-por Silvana Melo-
(APe).- Es la fotografía más nítida de exterminio. Es la síntesis del holocausto en las afueras de la puna. La palabra mantiene una desgraciada sociedad con los crímenes de la Alcaidía de Catamarca: su esqueleto deriva del griego (holos – kaustos) y significa todo quemado.
Así murieron los cuatro pibes, niños solos de la intemperie, adolescentes depositados al castigo y a la eliminación de la dermis social. Allí donde los chicos marrones de ojos chinos –por lo único que pudo reconocer Mariel Mendoza a su hijo- alteran el orden establecido, derraman herrumbre en los engranajes, clavos en las ruedas, espinas en los dedos de las estructuras determinadas y determinantes. Así murieron los cuatro pibes, en holocausto, quemados todos en sus cuerpos desechos y en el mínimo futuro que alguna vez les habrá correspondido en la injusticia de todos los repartos.
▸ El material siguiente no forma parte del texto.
(** * Budget variance analyzer: a shallow embedding of
      [cost_analytics/budget_variance_analyzer.py]

    The analysed code is [BudgetVarianceAnalyzer.__init__] and
    [BudgetVarianceAnalyzer.calculate_variances] together with its nested
    [categorize_variance].  Numeric columns are pandas [float64] columns, so
    numbers are IEEE-754 binary64 values, modelled with the executable
    specification of the Standard Library ([SpecFloat], precision 53,
    [emax] 1024).  A frame with one [int64] input column behaves the same
    as long as its values stay below 2^53, since numpy promotes it to
    [float64] in the subtraction and the divisions.  When both input
    columns are [int64] the subtraction is carried out in [int64] (exact,
    wrapping at 2^63): the model has no such column, and what is proved
    here is about [float64] frames.  A [DataFrame] is a mutable object: it
    lives in a store and [calculate_variances] writes its new columns into
    the frame it was given.

    Of [BudgetVarianceAnalyzer.generate_sample_data] only the calendar is
    embedded: the months its loop runs over, and the fiscal year and the
    quarter label it derives from a month.  As a whole the method is not
    well-formed Python (the [elif] at line 81 lacks its colon), so nothing
    is stated about its runs. *)

From Stdlib Require Import ZArith QArith Qabs Qround Qpower Bool List Lia Lqa.
From Stdlib Require Import Floats.SpecFloat.
From stdpp Require Import base option list strings gmap pretty.

Local Open Scope Z_scope.

(** ** binary64 arithmetic *)

Module Float64.

Definition prec : Z := 53.
Definition emax : Z := 1024.

Definition f64 : Type := spec_float.

Definition fsub (x y : f64) : f64 := SFsub prec emax x y.
Definition fmul (x y : f64) : f64 := SFmul prec emax x y.
Definition fdiv (x y : f64) : f64 := SFdiv prec emax x y.

(** [x <= y] and [x >= y]; both are false as soon as one side is NaN. *)
Definition fle (x y : f64) : bool := SFleb x y.
Definition fge (x y : f64) : bool := SFleb y x.
Definition flt (x y : f64) : bool := SFltb x y.

(** The binary64 value of an integer, with the sign [s] when it is zero. *)
Definition of_int (s : bool) (n : Z) : f64 := binary_normalize prec emax n 0 s.
Definition of_Z (n : Z) : f64 := of_int false n.

(** [a / b] for two integers, correctly rounded: the value a decimal
    literal such as [3.12] denotes when written as [312 / 100]. *)
Definition of_ratio (a b : Z) : f64 := fdiv (of_Z a) (of_Z b).

Definition pinf : f64 := S754_infinity false.
Definition nan : f64 := S754_nan.
Definition pzero : f64 := S754_zero false.

Definition is_nan (x : f64) : bool :=
  match x with S754_nan => true | _ => false end.
Definition is_inf (x : f64) : bool :=
  match x with S754_infinity _ => true | _ => false end.
Definition is_finite (x : f64) : bool :=
  match x with S754_zero _ | S754_finite _ _ _ => true | _ => false end.

(** The rational a finite binary64 denotes (0 for infinities and NaN,
    which callers exclude with [is_finite]). *)
Definition F2Q (x : f64) : Q :=
  match x with
  | S754_finite s m e =>
      let v := match e with
               | Zneg p => Z.pos m # Pos.pow 2 p
               | _ => inject_Z (Z.pos m * 2 ^ e)
               end in
      if s then Qopp v else v
  | _ => 0%Q
  end.

(** Integer division of [m] by [d > 0], to the nearest integer, ties to
    the even one. *)
Definition rne_div (m d : Z) : Z :=
  let q := m / d in
  let r := m mod d in
  match 2 * r ?= d with
  | Lt => q
  | Gt => q + 1
  | Eq => if Z.even q then q else q + 1
  end.

(** C [rint] under the default rounding mode (numpy's [np.rint]): the
    nearest integral value, ties to even, keeping the sign (also of a
    zero result); zeros, infinities and NaN are returned unchanged. *)
Definition rint (x : f64) : f64 :=
  match x with
  | S754_finite s m (Zneg p) =>
      of_int s (cond_Zopp s (rne_div (Z.pos m) (2 ^ Z.pos p)))
  | _ => x
  end.

(** [numpy.round(x, decimals)] for [decimals >= 0] on a float array:
    multiply by [10 ** decimals], [rint], divide by [10 ** decimals]. *)
Definition np_round (x : f64) (decimals : Z) : f64 :=
  let f := of_Z (10 ^ decimals) in
  fdiv (rint (fmul x f)) f.

End Float64.

Import Float64.

(** ** Python exceptions and the store of frames *)

(** The exceptions the analysed code can raise: a missing column or
    threshold key, and arithmetic on a column that is not numeric.  Float
    arithmetic itself never raises: numpy yields [inf] and [nan]. *)
Inductive exn : Type :=
| KeyError (key : string)
| TypeError.

Inductive result (A : Type) : Type :=
| Ok (a : A)
| Raise (e : exn).
Arguments Ok {A} a.
Arguments Raise {A} e.

#[global] Instance result_ret : MRet result := @Ok.
#[global] Instance result_bind : MBind result := fun A B f m =>
  match m with
  | Ok a => f a
  | Raise e => Raise e
  end.

(** A column of a frame: [float64], strings ([object]) or [bool]. *)
Inductive column : Type :=
| FloatCol (l : list f64)
| StrCol (l : list string)
| BoolCol (l : list bool).

(** A frame maps column names to columns. *)
Abbreviation DataFrame := (gmap string column).

(** Frames are objects: a variable holds a reference, the store holds the
    contents. *)
Definition loc : Type := nat.
Definition store : Type := loc → DataFrame.

Definition store_update (st : store) (l : loc) (f : DataFrame) : store :=
  fun l' => if decide (l' = l) then f else st l'.

(** Computations that read and write the store and may raise. *)
Definition M (A : Type) : Type := store → store * result A.

#[global] Instance M_ret : MRet M := fun A a st => (st, Ok a).
#[global] Instance M_bind : MBind M := fun A B f m st =>
  match m st with
  | (st', Ok a) => f a st'
  | (st', Raise e) => (st', Raise e)
  end.

Definition lift {A} (r : result A) : M A := fun st => (st, r).

(** [df[key]] *)
Definition getitem (df : loc) (key : string) : M column := fun st =>
  (st, match st df !! key with
       | Some c => Ok c
       | None => Raise (KeyError key)
       end).

(** [df[key] = col]: replaces or adds the column, in the frame itself. *)
Definition setitem (df : loc) (key : string) (col : column) : M unit := fun st =>
  (store_update st df (<[key := col]> (st df)), Ok tt).

(** ** Column operations *)

Definition bool_to_f64 (b : bool) : f64 := if b then of_Z 1 else pzero.

(** The float64 view numpy arithmetic takes of a column; strings have
    none.  [calculate_variances] also reads 'variance_pct' back through it,
    which it has just written as a float column. *)
Definition as_float (c : column) : result (list f64) :=
  match c with
  | FloatCol l => Ok l
  | BoolCol l => Ok (bool_to_f64 <$> l)
  | StrCol _ => Raise TypeError
  end.

(** [c1 - c2], element by element (numpy refuses [bool - bool]).  The
    numeric columns of the model are [float64]; the [int64] subtraction
    pandas performs on two integer columns is not modelled. *)
Definition col_sub (c1 c2 : column) : result (list f64) :=
  match c1, c2 with
  | BoolCol _, BoolCol _ => Raise TypeError
  | _, _ => l1 ← as_float c1; l2 ← as_float c2; Ok (zip_with fsub l1 l2)
  end.

(** [c1 / c2], true division element by element. *)
Definition col_div (c1 c2 : column) : result (list f64) :=
  l1 ← as_float c1; l2 ← as_float c2; Ok (zip_with fdiv l1 l2).

(** [s * k] for a float series and a Python int. *)
Definition series_mul (s : list f64) (k : Z) : list f64 :=
  (fun x => fmul x (of_Z k)) <$> s.

(** [s.round(decimals)] *)
Definition series_round (s : list f64) (decimals : Z) : list f64 :=
  (fun x => np_round x decimals) <$> s.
Es la pena de muerte, disfrazada de descuido, negligencia, accidente, responsabilidad individual, falla edilicia, policía perverso, jueza indiferente, y todos los eufemismos posibles. Pero es la pena de muerte. Porque los chicos solos, descartados, son vidas baldías. Improductivas. Arenilla en el motor social. Fuman y aspiran veneno en las esquinas, se anestesian la angustia y se aceleran la rabia. Se sienten afuera y espían por las banderolas. Corren el futuro y jamás lo alcanzan, pierden las zapatillas en la carrera, se rompen las manos con los vidrios de las paredes, los bajan de tres balazos en la esquina. Nunca llega el futuro. No llega. Y cuando está cerca se prende fuego. Con el encendedor de un policía.
La Alcaidía de Catamarca no estaba pensada para castigar ni para encerrar indefinidamente. No más que seis horas para infractores al Código de Faltas; una cañería represiva ligera, para descomprimir las comisarías. Sin infraestructura –sin detectores de humo- para sostener durante mucho tiempo a adolescentes en estado de castigo, aquellos con los que el Estado no sabe qué hacer. O sí sabe. Y quedó aterradoramente claro en las llamas donde se quemaron Franco Sosa, Nelson Molas, Nelson Fernández y Franco Nieva, todos de 16 y 17 años.
Más allá de las juezas de Menores Ilda Figueroa y Ana María Nieto, quienes los mantenían ilegalmente detenidos, existen responsabilidades políticas y sistémicas a las que hoy se les puede poner nombres pero los exceden. El ministro de Gobierno de Catamarca, Javier Silva, el subsecretario de Seguridad, Luis Baracat, el jefe de Policía, Francisco Soria. El gobernador Eduardo Brizuela Moral. Pero si el gabinete de ministros y las jefaturas policiales ya pertenecieran a la gobernadora electa Lucía Corpacci no hubiera cambiado nada. A los chicos se les hubiera ofrecido de todas maneras el encendedor de la inmolación como instrumento de autoexterminio. No importa quién gobierne ni qué policía esté al frente de la policía.
Pasadas las dos y media de la tarde terminaron de almozar y fueron a la celda a mirar televisión. Eran los únicos cuatro detenidos donde no podía haber detenidos. Alguien que vio, que oyó, que –dijo- declarará, lo relató a los padres. Las familias Molas, Sosa y Nievas lo hicieron público. “Un policía les dio el encendedor”, dijeron. Después “cerró la celda con candado y los provocó para que se prendieran fuego”. Le dijo “a uno de los muchachos si sos macho, préndete fuego. Le tiró el encendedor y les cerró la puerta de la celda con candado". No hubo motín ni peleas. “Si tenés huevos tomá, matate”, dicen que les dijo. Maltratados, humillados, golpeados, cansados, rodaron la piedra. Y apareció la llama.
Los pibes ahora son sólo cenizas. Como tantas otras cenizas surgidas de las llamas del encierro. De la pena de muerte para los condenados por origen. Sin juicio ni sentencia. Su holocausto se quedará prendido en alguna glosa perdida de la historia. Pero a nadie le erizará la piel. Ni a las instituciones ni a la sociedad.
Serán sólo memoria en los containers. Pena en la muerte.